Composizione e Forma: Un'Iniezione a Singolo Ingrediente

Anectine si presenta come un prodotto a singolo ingrediente, non essendo una combinazione di più farmaci. È abitualmente fornito come soluzione sterile pronta per l'iniezione o, occasionalmente, come polvere che viene ricostituita in una soluzione tramite l'uso di un veicolo acquoso. Questa formulazione è necessaria per assicurare una rapida biodisponibilità. Il farmaco deve essere somministrato unicamente da un professionista sanitario, principalmente attraverso somministrazione endovenosa. Le sue proprietà ne confermano l'insorgenza d'azione ultra-rapida e la durata breve rispetto agli agenti non-depolarizzanti, rendendolo efficace per interventi immediati e sensibili al fattore tempo.

Scopo Primario e Azione Ultra-Breve

Lo scopo principale del Cloruro di Suxametonio è provocare un rilassamento o una paralisi completa e temporanea di tutti i muscoli scheletrici volontari. Questo effetto è di cruciale importanza come coadiuvante essenziale dell'anestesia generale, dove facilita manovre critiche come l'inserimento rapido e controllato di un tubo respiratorio nella trachea (intubazione endotracheale). La sua caratteristica distintiva è la durata d'azione ultra-breve e l'insorgenza incredibilmente rapida, che permette alle équipe mediche di rendere sicure le vie aeree del paziente con prontezza, prima che gli effetti del farmaco svaniscano naturalmente poco dopo. Questa azione è supportata da studi che confermano il suo controllo rapido e affidabile sulla funzione muscolare per la gestione d'emergenza delle vie aeree.

Quali effetti indesiderati sono possibili con Anectine?

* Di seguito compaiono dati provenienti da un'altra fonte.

(** C15: The difference of two versions of a card is an edit script between their lines,
    which are the texts cut at their newlines, with the line numbers of both sides. Its
    first 5000 lines are shown: as they are up to 16 KiB, and else cut at the start of a
    character; and the result is marked as truncated exactly when there are more lines or
    one of these is longer. Up to a million pairs of lines the unchanged ones are a longest
    common subsequence, and no shorter script exists. *)
Theorem line_diff_correct (old_text new_text : bytes) :
  let olds := lines_of old_text in
  let news := lines_of new_text in
  join_lines olds = old_text /\ join_lines news = new_text /\
  Forall (fun line => newline ∉ line) (olds ++ news) /\
  exists script,
    describes 1 1 script olds news /\
    Forall2 shown_as (take (Z.to_nat 5000) script) (fst (line_diff old_text new_text)) /\
    (snd (line_diff old_text new_text) = true <->
       5000 < size script \/ exists l, l ∈ take (Z.to_nat 5000) script /\ 16384 < size (dl_text l)) /\
    Forall (fun l => size (dl_text l) <= 16384) (fst (line_diff old_text new_text)) /\
    (size olds * size news <= 1000000 ->
       lcs_length (length (list_filter unchanged script)) olds news /\
       forall other, describes 1 1 other olds news -> (length script <= length other)%nat).
Proof.
  intros olds news. split; [by apply cut_lines_join|]. split; [by apply cut_lines_join|].
  split; [apply Forall_app; split; apply lines_whole|].
  assert (exists script, describes 1 1 script olds news /\ line_diff old_text new_text = emit script ([], false) /\
    (too_big olds news = false -> lcs_length (length (list_filter unchanged script)) olds news)) as (script & Hd & -> & Hlcs).
  { unfold line_diff. fold olds news. destruct (too_big olds news) eqn:Hbig.
    - exists (removed_from 1 olds ++ added_from 1 news). split; [apply describes_fallback|]. split; [|done].
      rewrite <- fallback_emit. destruct (all_removed olds 1 ([], false)) as [d []]; [done|]. apply all_added_emit.
    - destruct (walk_script olds news (length olds + length news) 0 0) as (script & Hw & Hd & Hn); [lia..|].
      exists script. split; [exact Hd|]. split; [done|]. intros _. rewrite Hn. apply (cell_spec olds news 0 0); lia. }
  exists script. split; [exact Hd|]. rewrite emit_shown by done. cbn [fst snd app].
  change (kMaxDiffLines - size []) with 5000. rewrite orb_false_l. split; [|split; [|split]].
  - induction (take (Z.to_nat 5000) script); constructor; [apply shown_line_as|done].
  - rewrite orb_true_iff, existsb_exists, Nat.ltb_lt. unfold is_long. change kMaxDiffLineBytes with 16384.
    assert (5000 < size script <-> (Z.to_nat 5000 < length script)%nat) as -> by (unfold size; lia). split.
    + intros [(l & Hl & Hs)|H]; [right; exists l; by rewrite list_elem_of_In, <- Z.ltb_lt|by left].
    + intros [H|(l & Hl & Hs)]; [by right|left; exists l; by rewrite <- list_elem_of_In, Z.ltb_lt].
  - apply Forall_map, list.Forall_forall. intros l _. apply shorten_bounded.
  - intros Hsmall. assert (lcs_length (length (list_filter unchanged script)) olds news) as Hl.
    { apply Hlcs. unfold too_big. destruct (bool_decide_reflect (olds = [])) as [->|Hne]; [done|]. apply Z.ltb_ge.
      apply Z.div_le_lower_bound; [destruct olds; [done|unfold size; cbn; lia]|lia]. }
    split; [exact Hl|]. intros other Ho. destruct (describes_length _ _ _ _ _ Hd) as (E1 & _).
    destruct (describes_length _ _ _ _ _ Ho) as (E2 & S1 & S2). pose proof (lcs_bound _ _ _ Hl _ S1 S2) as Hb.
    rewrite length_map in Hb. lia.
Qed.
Lemma creating_key key_id at_ :
  preserves creating (with_keys (ensure_project_key_material (dr_call d) (dr_uuid d) id key_id at_)).
Proof.
  intros s C. pose proof C as [(p & Hp & Hid & Hm) Hk].
  assert (creating (snd (with_keys (store_key_material id (dr_uuid d) (CryptoService.key_to_base64 (CryptoService.generate_random_key (dr_call d))) ;;;
    in_db (ProjectRepo.update_project_key_id id (Some (dr_uuid d)) at_) ;;; mret (dr_uuid d)) s))) as Hnk.
  { unfold with_keys, bind, store_key_material. destruct (negb (keyring_supported (keyring (cr_keys s)))) eqn:Hs; [by split; [exists p|]|].
    cbn. unfold in_db, update_project_key_id, exec. cbn [key_db]. rewrite Hp. 
    rewrite row_updated by done. cbn. split; cbn.
    - eexists. split; [done|]. done.
    - intros k Hne. rewrite lookup_insert_ne by congruence. by apply Hk. }
  unfold ensure_project_key_material. destruct key_id as [key|]; [|exact Hnk].
  destruct (negb (String.eqb key "")); [|exact Hnk]. by destruct s as [[? ?] ?].
Qed.

Lemma creating_set_up project : project_id project = id -> preserves creating (set_up d project).
Proof.
  intros Hid. unfold set_up. apply preserves_bind; [apply creating_repository|]. intros _.
  apply preserves_bind; [destruct (git_remote_url project); [apply creating_repository|apply preserves_mret]|]. intros _.
  apply preserves_bind.
  { apply preserves_when. unfold ensure_encrypted_project_ready. rewrite Hid.
    apply preserves_bind; [apply creating_key|]. intros key. apply creating_repository. }
  intros _. apply preserves_bind.
  { intros s C. unfold stored_project. by destruct (ProjectRepo.get _ _). }
  intros p. apply preserves_bind; [|intros _; apply creating_repository].
  intros s C. by apply creating_repository.
Qed.

Lemma creating_removed s : creating s ->
  with_keys (in_db (ProjectRepo.remove id)) s = (Ok tt, mkCreation (mkKeyState (keyring (cr_keys s)) db) (cr_world s)).
Proof.
  intros [(p & Hp & Hid & Hm) _]. unfold with_keys, in_db, ProjectRepo.remove, exec. rewrite Hp, <- Hid.
  by rewrite row_removed by (done || by rewrite Hid).
Qed.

Possibili Effetti Collaterali e Informazioni sulla Sicurezza

Il profilo di sicurezza di Anectine (Cloruro di Suxametonio) è definito da reazioni avverse classificate in base alla frequenza e al sistema fisiologico interessato, come indicato nei documenti regolatori ufficiali. Il suo impiego è strettamente limitato a contesti professionali adeguatamente attrezzati per la gestione dei suoi potenti effetti.

Reazioni Avverse Classificate per Frequenza

Le reazioni avverse sono documentate ufficialmente in diversi sistemi d'organo, con classificazioni che spaziano dalle comuni alle rare:

  • Molto Comuni / Comuni: Gli effetti attesi includono fascicolazioni muscolari (contrazioni involontarie e transitorie) e il conseguente dolore muscolare postoperatorio. Altre reazioni comuni comprendono la bradicardia (rallentamento del battito cardiaco) e un aumento temporaneo della pressione intraoculare.
  • Rari: Le reazioni gravi ufficialmente classificate come rare includono le reazioni anafilattiche (risposta allergica severa), l'Ipertermia Maligna (una condizione ipermetabolica potenzialmente fatale), e la Rabdomiolisi (rottura grave del tessuto muscolare).
  • Frequenza Non Nota: Questa categoria comprende eventi gravi come l'arresto cardiaco, spesso correlato a squilibri elettrolitici severi, e l'apnea prolungata (depressione respiratoria estesa).

Considerazioni Cruciali sulla Sicurezza

I documenti regolatori enfatizzano rischi specifici relativi a complicazioni potenzialmente letali. Anectine è documentato per poter innescare l'Ipertermia Maligna, specialmente quando utilizzato in combinazione con certi agenti anestetici volatili. Viene inoltre evidenziato il rischio critico di Iperkaliemia (elevati livelli di potassio nel sangue), in quanto questa condizione può evolvere in arresto cardiaco grave e portare al decesso.

Note Specifiche per Diverse Popolazioni di Pazienti

Le informazioni ufficiali riportano un rischio accentuato di arresto cardiaco indotto da iperkaliemia in specifici gruppi di pazienti. Questi includono i pazienti pediatrici con condizioni muscolari non diagnosticate e i pazienti che hanno subito recenti ustioni estese, traumi gravi o una denervazione estesa della muscolatura scheletrica. Inoltre, gli individui con ridotta attività dell'enzima colinesterasi plasmatica possono sperimentare un blocco neuromuscolare prolungato oltre la durata prevista.

Sovradosaggio e interventi di emergenza

Un sovradosaggio di Anectine (Cloruro di Succinilcolina) viene definito dalle informazioni regolatorie come l'estensione dell'effetto previsto: un blocco neuromuscolare prolungato che conduce direttamente a depressione respiratoria o apnea (cessazione della respirazione). Poiché il farmaco provoca una paralisi muscolare completa e temporanea, qualsiasi esposizione eccessiva richiede un intervento professionale immediato per garantire la gestione sicura delle vie aeree del paziente.

I documenti ufficiali identificano diversi esiti gravi e potenzialmente letali associati a sovradosaggio o tossicità, che rendono necessarie azioni d'emergenza specifiche. Questi includono l'arresto cardiaco, spesso secondario a grave iperkaliemia (alti livelli di potassio nel sangue), e l'emergenza medica immediata nota come Ipertermia Maligna (IM). L'IM è uno stato ipermetabolico che si manifesta con segni come rigidità muscolare generalizzata e iperpiressia profonda (temperatura corporea elevata).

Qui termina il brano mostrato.